Trump is America’s “Crazy Uncle” – Early in his presidency, I happened to be in New Zealand and was asked about Trump in a TV interview. I basically said he’s like a grouchy and opinionated uncle who shows up on holidays and dominates the conversation with controversial statements. Given what’s happened over the past few years, that observation holds up well.

Republicans lawmakewrs in Washington never liked Trump – GOPers in the House and Senate like some of the things Trump has accomplished (tax reform and conservative judges), but they’ve never liked having him as president because he is too erratic and too self-centered. But most important, they’ve been afraid his simultaneous popularity (with core GOP primary voters) and unpopularity (with, say, suburbanites) is a threat to their ability to stay in power. In other words, it’s hard to win general elections in some places as a Trumpian populist but also hard to win GOP primaries in many places as a Never-Trumper.

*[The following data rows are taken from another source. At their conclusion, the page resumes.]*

(** X13: the lifetime of a known on-link prefix.  A Prefix Information
    option with a zero valid lifetime removes the prefix at once and calls
    [OnOnLinkPrefixInvalidated].  With a non-zero one, table and trace are
    unchanged and the invalidation job is moved to the end of the new
    lifetime or, when the lifetime is infinite, left unscheduled, so that no
    firing of it ever removes the prefix. *)
Theorem onLinkPrefix_lifetime (pi : NDPPrefixInformation) (j : JobRef)
    (r : Z) (dl : option Time) (s : ndpState) :
  onLinkPrefixes s !! pi_Subnet pi = Some (mkOnLinkPrefixState j) →
  jobs s !! j = Some (mkJob (OnLinkPrefixInvalidationJob (pi_Subnet pi)) r dl) →
  ∃ s1, handleOnLinkPrefixInformation pi s = Some (tt, s1)
    ∧ if pi_ValidLifetime pi =? 0 then
        onLinkPrefixes s1 = delete (pi_Subnet pi) (onLinkPrefixes s)
        ∧ scheduledAt s1 j = None
        ∧ events s1 = events s ++
            notified s (OnOnLinkPrefixInvalidated (nic_ID (ep s)) (pi_Subnet pi))
      else
        onLinkPrefixes s1 = onLinkPrefixes s
        ∧ events s1 = events s
        ∧ if pi_ValidLifetime pi <? NDPInfiniteLifetime then
            scheduledAt s1 j = Some (clock s + pi_ValidLifetime pi)
          else
            scheduledAt s1 j = None
            ∧ ∀ d, fireJob j (later d s1) = Some (tt, later d s1).
Proof.
  intros Hp Hj.
  unfold handleOnLinkPrefixInformation, invalidateOnLinkPrefix, Job_Schedule,
    Job_Cancel, notify, emit, notified, scheduledAt.
  run. rewrite Hp. run.
  destruct (Z.eqb_spec (pi_ValidLifetime pi) 0); run.
  { rewrite Hp. run.
    destruct (NDPDisp (ep s)); run; eexists; (split; [reflexivity |]); cbn;
      rewrite lookup_alter_eq, Hj, ?app_nil_r; auto. }
  destruct (Z.ltb_spec (pi_ValidLifetime pi) NDPInfiniteLifetime); run.
  - eexists. split; [reflexivity |]. cbn.
    rewrite insert_id, !lookup_alter_eq, Hj by exact Hp. auto.
  - eexists. split; [reflexivity |]. cbn.
    rewrite insert_id, !lookup_alter_eq, Hj by exact Hp.
    do 3 (split; [reflexivity |]).
    intros d. apply fireJob_idle. unfold scheduledAt, later. cbn.
    rewrite lookup_alter_eq, Hj. exact I.
Qed.
(** A wall whose top equals its bottom gets a plate on its tile. *)
Lemma flat_wall_gets_a_plate :
  (r_top flat_wall == r_bot flat_wall)%Q ∧
  ∃ pl, wall_tile_plates sample_palette true (18 # 10) 3 black_pixel 0 flat_wall (0, 0) []
        = Some (Ok [pl]).
Proof. split; [done|]. vm_compute. by eexists. Qed.

Lemma refined_wall_bottom_top_witness :
  ∃ r, wall_tile_plates sample_palette true (18 # 10) 3 black_pixel 0 flat_wall (0, 0) []
       = Some r.
Proof.
  destruct (refined_wall_bottom_top []) as [_ Hflat].
  destruct (Hflat sample_palette true (18 # 10)%Q 3 black_pixel 0 flat_wall (0, 0) [])
    as (r & Hr & _).
  - reflexivity.
  - exists r. exact Hr.
Defined.

(** ** Sector ordering *)

(** Slot 10, the sort key of [dfmap], is the no-floor flag; the area sits
    in slot 12. *)
Lemma sort_key_is_slot_10 (e : sector) :
  py_index (sector_slots e) 10 = Ok (VBool (sort_key e)) ∧
  py_index (sector_slots e) 12 = Ok (VFloat (area e)).
Proof. done. Qed.

Lemma insert_by_all_le {A : Type} (le : A → A → bool) (x : A) (l : list A) :
  (∀ y, y ∈ l → le y x = true) → insert_by le x l = l ++ [x].
Proof.
  induction l as [|y l IH]; intros H; simpl; [done|].
  rewrite H by apply list_elem_of_here.
  rewrite IH; [done|]. intros z Hz. apply H. by apply list_elem_of_further.
Qed.

Lemma py_sort_equal_keys {A K : Type} (leb : K → K → bool) (key : A → K)
    (reverse : bool) (l : list A) (k : K) :
  leb k k = true → (∀ x, x ∈ l → key x = k) → py_sort leb key reverse l = l.
Proof.
  intros Hrefl Hkey. unfold py_sort.
  set (le := fun a b => if reverse then leb (key b) (key a) else leb (key a) (key b)).
  assert (Hgen : ∀ acc, (∀ x, x ∈ acc → key x = k) →
                        fold_left (fun acc x => insert_by le x acc) l acc = acc ++ l).
  { induction l as [|x l IH]; intros acc Hacc; simpl; [by rewrite app_nil_r|].
    assert (Hx : key x = k) by apply Hkey, list_elem_of_here.
    rewrite insert_by_all_le.
    - rewrite IH.
      + by rewrite <- app_assoc.
      + intros y Hy. apply Hkey. by apply list_elem_of_further.
      + intros y [Hy|Hy%list_elem_of_singleton]%elem_of_app; [by apply Hacc | by subst].
    - intros y Hy. unfold le. rewrite Hx, (Hacc y Hy). by destruct reverse. }
  apply (Hgen []). by intros x ?%elem_of_nil.
Qed.

(** Sectors that agree on the no-floor flag are left in their input order,
    whatever their areas and whatever the priority flag. *)
Lemma sort_sectors_same_flag (prioritylarge : bool) (lev : list sector) (b : bool) :
  (∀ e, e ∈ lev → openflr e = b) → sort_sectors prioritylarge lev = lev.
Proof.
  intros H. unfold sort_sectors. apply (py_sort_equal_keys _ _ _ _ b); [by destruct b | done].
Qed.
(** ** Posts *)

(** C6: [createPost] with a missing or empty title, or a missing or empty
    content, answers ValidationError and the store is left as it was. *)
Theorem C6_create_post_requires_title_and_content (user : User.t)
    (title content file : option string) (newId : ObjectId) (now : Date)
    (st : Store) :
  empty title ∨ empty content →
  PostsRouter.createPost user title content file newId now st =
    (fail ValidationError "Title and content are required", st).
Proof.
  intros H. unfold PostsRouter.createPost, JS.falsy.
  destruct H as [H|H]; apply truthy_false in H; rewrite H; simpl; [done|].
  by rewrite orb_true_r.
Qed.

Lemma C6_create_post_requires_title_and_content_witness :
  empty (Some "") ∧
  PostsRouter.createPost Sample.alice (Some "") (Some "World") None
      "64b0f1a2c3d4e5f6010203a3" 4000 Sample.store =
    (fail ValidationError "Title and content are required", Sample.store) ∧
  PostsRouter.createPost Sample.alice (Some "Hi") (Some "") (Some "image-1.png")
      "64b0f1a2c3d4e5f6010203a3" 4000 Sample.store =
    (fail ValidationError "Title and content are required", Sample.store).
Proof.
  split; [right; reflexivity|]. split.
  - apply C6_create_post_requires_title_and_content. left. right. reflexivity.
  - apply C6_create_post_requires_title_and_content. right. right. reflexivity.
Defined.

(** What the three conditional assignments leave in each field. *)
Lemma assignFields_fields (title content file : option string) (post : Post.t) :
  let edited := PostsRouter.assignFields title content file post in
  Post.title edited = (if JS.truthy title then JS.str title else Post.title post) ∧
  Post.content edited
    = (if JS.truthy content then JS.str content else Post.content post) ∧
  Post.image edited = from_option PostsRouter.uploadPath (Post.image post) file ∧
  Post._id edited = Post._id post ∧
  Post.author edited = Post.author post ∧
  Post.authorName edited = Post.authorName post ∧
  Post.createdAt edited = Post.createdAt post.
Proof.
  unfold PostsRouter.assignFields.
  destruct (JS.truthy title), (JS.truthy content), file; simpl; done.
Qed.

Lemma authorized_guard (user : User.t) (owner : ObjectId) :
  User._id user = owner ∨ User.role user = RoleAdmin →
  negb (String.eqb owner (User._id user)) && negb (User.isAdmin user) = false.
Proof.
  unfold User.isAdmin. intros [<-|Ha].
  - by rewrite String.eqb_refl.
  - rewrite (bool_decide_eq_true_2 _ Ha). by rewrite andb_false_r.
Qed.

(** A post is edited by its owner or by an admin only. *)
Lemma updatePost_forbidden (user : User.t) (id : ObjectId)
    (title content file : option string) (now : Date) (st : Store)
    (post : Post.t) :
  posts st !! id = Some post →
  User._id user ≠ Post.author post → User.role user ≠ RoleAdmin →
  PostsRouter.updatePost user id title content file now st =
    (fail Forbidden "You can only edit your own posts", st).
Proof.
  intros Hp Hne Hna. unfold PostsRouter.updatePost, User.isAdmin. rewrite Hp.
  rewrite (proj2 (String.eqb_neq _ _)) by congruence.
  by rewrite (bool_decide_eq_false_2 _ Hna).
Qed.

(** C7: an authorized [updatePost] on a stored post answers 200 with the
    saved document, which is the one stored under the id afterwards.  In
    it, [title] and [content] hold the supplied string when one was
    supplied and is not empty, and their previous value when the field
    was omitted or supplied empty; [image] holds the path of the uploaded
    file when there is one and its previous value otherwise; [_id],
    [author], [authorName] and [createdAt] are as before and [updatedAt]
    is as before or the time of the request; every other post, the users
    and the comments are untouched. *)
Theorem C7_update_post_is_partial (user : User.t) (id : ObjectId)
    (title content file : option string) (now : Date) (st : Store)
    (post : Post.t) :
  posts st !! id = Some post →
  User._id user = Post.author post ∨ User.role user = RoleAdmin →
  ∃ saved st',
    PostsRouter.updatePost user id title content file now st
      = (json (PostDoc saved), st') ∧
    posts st' !! id = Some saved ∧
    (∀ s, title = Some s → s ≠ "" → Post.title saved = s) ∧
    (empty title → Post.title saved = Post.title post) ∧
    (∀ s, content = Some s → s ≠ "" → Post.content saved = s) ∧
    (empty content → Post.content saved = Post.content post) ∧
    (∀ filename, file = Some filename →
       Post.image saved = "/uploads/" +:+ filename) ∧
    (file = None → Post.image saved = Post.image post) ∧
    Post._id saved = Post._id post ∧
    Post.author saved = Post.author post ∧
    Post.authorName saved = Post.authorName post ∧
    Post.createdAt saved = Post.createdAt post ∧
    (Post.updatedAt saved = Post.updatedAt post ∨ Post.updatedAt saved = now) ∧
    (∀ j, j ≠ id → posts st' !! j = posts st !! j) ∧
    users st' = users st ∧ comments st' = comments st.
Proof.
  intros Hp Hauth. unfold PostsRouter.updatePost. rewrite Hp.
  rewrite (authorized_guard _ _ Hauth).
  pose proof (assignFields_fields title content file post) as Hf.
  cbv zeta in Hf. destruct Hf as (Ht & Hc & Hi & Hid & Ha & Han & Hca).
  set (edited := PostsRouter.assignFields title content file post) in *.
  assert (Hfields : ∀ saved,
    Post.title saved = Post.title edited →
    Post.content saved = Post.content edited →
    Post.image saved = Post.image edited →
    (∀ s, title = Some s → s ≠ "" → Post.title saved = s) ∧
    (empty title → Post.title saved = Post.title post) ∧
    (∀ s, content = Some s → s ≠ "" → Post.content saved = s) ∧
    (empty content → Post.content saved = Post.content post) ∧
    (∀ filename, file = Some filename →
       Post.image saved = "/uploads/" +:+ filename) ∧
    (file = None → Post.image saved = Post.image post)).
  { intros saved -> -> ->. rewrite Ht, Hc, Hi. repeat split.
    - intros s -> Hs. by rewrite (proj2 (truthy_Some s) Hs).
    - intros He. by rewrite (proj2 (truthy_false title) He).
    - intros s -> Hs. by rewrite (proj2 (truthy_Some s) Hs).
    - intros He. by rewrite (proj2 (truthy_false content) He).
    - by intros filename ->.
    - by intros ->. }
  unfold PostsRouter.savePost. case_bool_decide as Heq.
  - exists post, st. split; [done|]. split; [done|].
    destruct (Hfields post) as (?&?&?&?&?&?); [by rewrite Heq..|].
    repeat split; try done. by left.
  - exists (PostsRouter.touch now edited), (setPosts (<[id := PostsRouter.touch now edited]> (posts st)) st).
    split; [done|]. split; [apply lookup_insert_eq|].
    destruct (Hfields (PostsRouter.touch now edited)) as (?&?&?&?&?&?); [done..|].
    repeat split; try done.
    + by right.
    + intros j Hj. simpl. by rewrite lookup_insert_ne.
Qed.

Lemma C7_update_post_is_partial_witness :
  posts Sample.store !! Post._id Sample.hello = Some Sample.hello ∧
  (User._id Sample.alice = Post.author Sample.hello ∨
   User.role Sample.alice = RoleAdmin) ∧
  ∃ saved st',
    PostsRouter.updatePost Sample.alice (Post._id Sample.hello)
        (Some "") (Some "Everyone") None 5000 Sample.store
      = (json (PostDoc saved), st') ∧
    posts st' !! Post._id Sample.hello = Some saved ∧
    Post.title saved = "Hi" ∧
    Post.content saved = "Everyone" ∧
    Post.image saved = "" ∧
    Post.author saved = User._id Sample.alice.
Proof.
  assert (H : posts Sample.store !! Post._id Sample.hello = Some Sample.hello)
    by (vm_compute; reflexivity).
  assert (Ha : User._id Sample.alice = Post.author Sample.hello ∨
               User.role Sample.alice = RoleAdmin) by (left; reflexivity).
  split; [exact H|]. split; [exact Ha|].
  destruct (C7_update_post_is_partial Sample.alice (Post._id Sample.hello)
              (Some "") (Some "Everyone") None 5000 Sample.store Sample.hello
              H Ha)
    as (saved & st' & Hr & Hs & _ & Ht & Hc & _ & _ & Hi & _ & Hau & _).
  exists saved, st'. split; [exact Hr|]. split; [exact Hs|].
  split; [apply Ht; right; reflexivity|].
  split; [apply (Hc "Everyone"); [reflexivity | discriminate]|].
  split; [apply Hi; reflexivity | exact Hau].
Defined.

(** ** The author of a post *)

Lemma authorStable_same (st st' : Store) :
  posts st' = posts st → authorStable st st'.
Proof. intros H id p p' Hp Hp'. rewrite H in Hp'. congruence. Qed.

#[local] Hint Resolve authorStable_same : core.

Lemma createPost_authorStable user title content file newId now st :
  authorStable st (PostsRouter.createPost user title content file newId now st).2.
Proof.
  unfold PostsRouter.createPost.
  destruct (JS.falsy title || JS.falsy content); [by auto|].
  case_bool_decide as Hfresh; [|by auto].
  intros id p p' Hp Hp'. simpl in Hp'.
  rewrite lookup_insert_ne in Hp' by congruence. congruence.
Qed.

Lemma updatePost_authorStable user id title content file now st :
  authorStable st (PostsRouter.updatePost user id title content file now st).2.
Proof.
  unfold PostsRouter.updatePost.
  destruct (posts st !! id) as [post|] eqn:Hpost; [|by auto].
  destruct (_ && _); [by auto|].
  unfold PostsRouter.savePost. case_bool_decide; [by auto|].
  intros j p p' Hp Hp'. simpl in Hp'.
  destruct (decide (id = j)) as [->|Hne].
  - rewrite lookup_insert_eq in Hp'. injection Hp' as <-.
    rewrite Hpost in Hp. injection Hp as <-.
    apply (assignFields_fields title content file post).
  - rewrite lookup_insert_ne in Hp' by done. congruence.
Qed.

Lemma deletePost_authorStable user id st :
  authorStable st (PostsRouter.deletePost user id st).2.
Proof.
  unfold PostsRouter.deletePost.
  destruct (posts st !! id) as [post|] eqn:Hpost; [|by auto].
  destruct (_ && _); [by auto|].
  intros j p p' Hp Hp'. simpl in Hp'.
  destruct (decide (id = j)) as [->|Hne].
  - by rewrite lookup_delete_eq in Hp'.
  - rewrite lookup_delete_ne in Hp' by done. congruence.
Qed.
Lemma expand_counter (ns : list cell) :
  forall fr c fr' c',
    expand g goal obstacles visited path ns fr c = (fr', c') -> c <= c'.
Proof.
  induction ns as [|n ns IH]; intros fr c fr' c' H; simpl in H.
  - inversion H; lia.
  - destruct (negb (in_bounds g n)); [eauto|].
    destruct (is_obstacle g obstacles n || mem n visited); [eauto|].
    apply IH in H. lia.
Qed.

Lemma expand_length (ns : list cell) :
  forall fr c fr' c',
    expand g goal obstacles visited path ns fr c = (fr', c') ->
    (length fr' <= length fr + length ns)%nat.
Proof.
  induction ns as [|n ns IH]; intros fr c fr' c' H; simpl in H.
  - inversion H; subst; simpl; lia.
  - destruct (negb (in_bounds g n)); [apply IH in H; simpl; lia|].
    destruct (is_obstacle g obstacles n || mem n visited);
      [apply IH in H; simpl; lia|].
    apply IH in H. simpl in *. lia.
Qed.

Lemma expand_incl (ns : list cell) :
  forall fr c fr' c',
    expand g goal obstacles visited path ns fr c = (fr', c') ->
    forall e, In e fr -> In e fr'.
Proof.
  induction ns as [|n ns IH]; intros fr c fr' c' H e He; simpl in H.
  - inversion H; subst; auto.
  - destruct (negb (in_bounds g n)); [eauto|].
    destruct (is_obstacle g obstacles n || mem n visited); [eauto|].
    eapply IH; eauto. simpl; auto.
Qed.

Lemma expand_In (ns : list cell) :
  forall fr c fr' c',
    expand g goal obstacles visited path ns fr c = (fr', c') ->
    forall e, In e fr' ->
    In e fr \/
    exists n k, In n ns /\ pushable g obstacles visited n /\
                c < k <= c' /\ e = pushed goal path n k.
Proof.
  induction ns as [|n ns IH]; intros fr c fr' c' H e He; simpl in H.
  - inversion H; subst; auto.
  - destruct (expand_cases n) as [[P [E1 E2]]|[P [E1|E2]]].
    + rewrite E1, E2 in H. pose proof (expand_counter _ _ _ _ _ H) as Hc.
      destruct (IH _ _ _ _ H e He) as [[<-|Hin]|[n' [k [? [? [? ?]]]]]]; auto.
      * right. exists n, (c + 1). simpl.
        split; [auto|split; [exact P|split; [lia|reflexivity]]].
      * right. exists n', k. simpl.
        split; [auto|split; [assumption|split; [lia|assumption]]].
    + rewrite E1 in H.
      destruct (IH _ _ _ _ H e He) as [Hin|[n' [k [? [? [? ?]]]]]]; auto.
      right. exists n', k. simpl; auto.
    + destruct (negb (in_bounds g n));
        rewrite ?E2 in H;
        (destruct (IH _ _ _ _ H e He) as [Hin|[n' [k [? [? [? ?]]]]]]; auto;
         right; exists n', k; simpl; auto).
Qed.
(** ** Disconnecting *)

Lemma unregisterPlugin_beyond (id : string) (w : World) :
  beyond_scripts (with_plugins [] (unregisterPlugin id w).2) =
  beyond_scripts (with_plugins [] w).
Proof.
  unfold unregisterPlugin, record_call, console_error. unfold_M.
  destruct (assoc id (plugins w)) as [p|]; [|reflexivity].
  destruct (cleanup p) as [script|]; [|reflexivity].
  destruct (run_script_frame script (with_calls (calls w ++ [CallCleanup id]) w))
    as [_ Hb].
  destruct (run_script script _) as [[[]|e] w1]; simpl in *.
  all: unfold beyond_scripts in *; simpl in *.
  all: injection Hb as H1 H2 H3 H4 H5 H6 H7 H8 H9 H10 H11 H12 H13 H14; congruence.
Qed.

Lemma for_of_plugins_beyond (ids : list string) (w : World) :
  beyond_scripts (with_plugins [] (for_of_plugins ids w).2) =
  beyond_scripts (with_plugins [] w).
Proof.
  revert w. induction ids as [|id ids IH]; intros w; simpl; [done|].
  unfold_M. pose proof (unregisterPlugin_beyond id w) as H1.
  destruct (unregisterPlugin_effect id w) as (w1 & Hrun & _).
  rewrite Hrun in *. simpl in *. by rewrite IH.
Qed.

Lemma disconnect_beyond (w : World) (i : nat) :
  ws w = Some i →
  beyond_scripts (disconnect w).2 =
  beyond_scripts (with_plugins [] (disconnecting i w)).
Proof.
  intros Hws. rewrite (disconnect_with_transport _ _ Hws).
  pose proof (for_of_plugins_beyond (plugins w).*1 (disconnecting i w)) as H.
  destruct (for_of_plugins_effect (plugins w).*1 (disconnecting i w))
    as (w' & Hfor & _).
  rewrite Hfor in *. exact H.
Qed.

Lemma disconnected (w : World) :
  ws (disconnect w).2 = None ∧ reconnectTimer (disconnect w).2 = None ∧
  isConnecting (disconnect w).2 = isConnecting w.
Proof.
  destruct (ws w) as [i|] eqn:Hws.
  - destruct (beyond_fields _ _ (disconnect_beyond w i Hws))
      as (_ & -> & -> & -> & _).
    unfold disconnecting, ws_close. unfold_M.
    destruct (reconnectTimer w) eqn:E; simpl; by rewrite ?E.
  - rewrite (disconnect_without_transport _ Hws). simpl.
    by destruct (reconnectTimer w) eqn:E.
Qed.

Lemma socket_state_disconnecting (w : World) (i j : nat) :
  socket_state (disconnecting i w) j =
  if decide (j = i)
  then match socket_state w i with
       | Some CONNECTING | Some OPEN => Some CLOSING
       | st => st
       end
  else socket_state w j.
Proof.
  unfold disconnecting, ws_close, socket_state. unfold_M.
  destruct (reconnectTimer w); simpl; rewrite list_lookup_alter.
  all: destruct (decide (j = i)) as [->|Hne];
    [rewrite decide_True by done|by rewrite decide_False by congruence].
  all: destruct (sockets w !! i) as [s|]; [|done]; simpl.
  all: destruct (readyState s) eqn:E; simpl; by rewrite ?E.
Qed.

Republican voters, by contrast, like Trump – One thing that surprised me over the past four yeas is that I found strong support for Trump from grassroots conservative Republicans. Yes, they didn’t like his fiscal profligacy and they mostly didn’t like his protectionism, but they did like the fact that he was a “fighter,” unlike so many (but not all) Republican politicians who get cozy with the DC establishment. They also figured he was worth supporting because he was so reviled by the establishment media (i.e., the enemy of my enemy is my friend).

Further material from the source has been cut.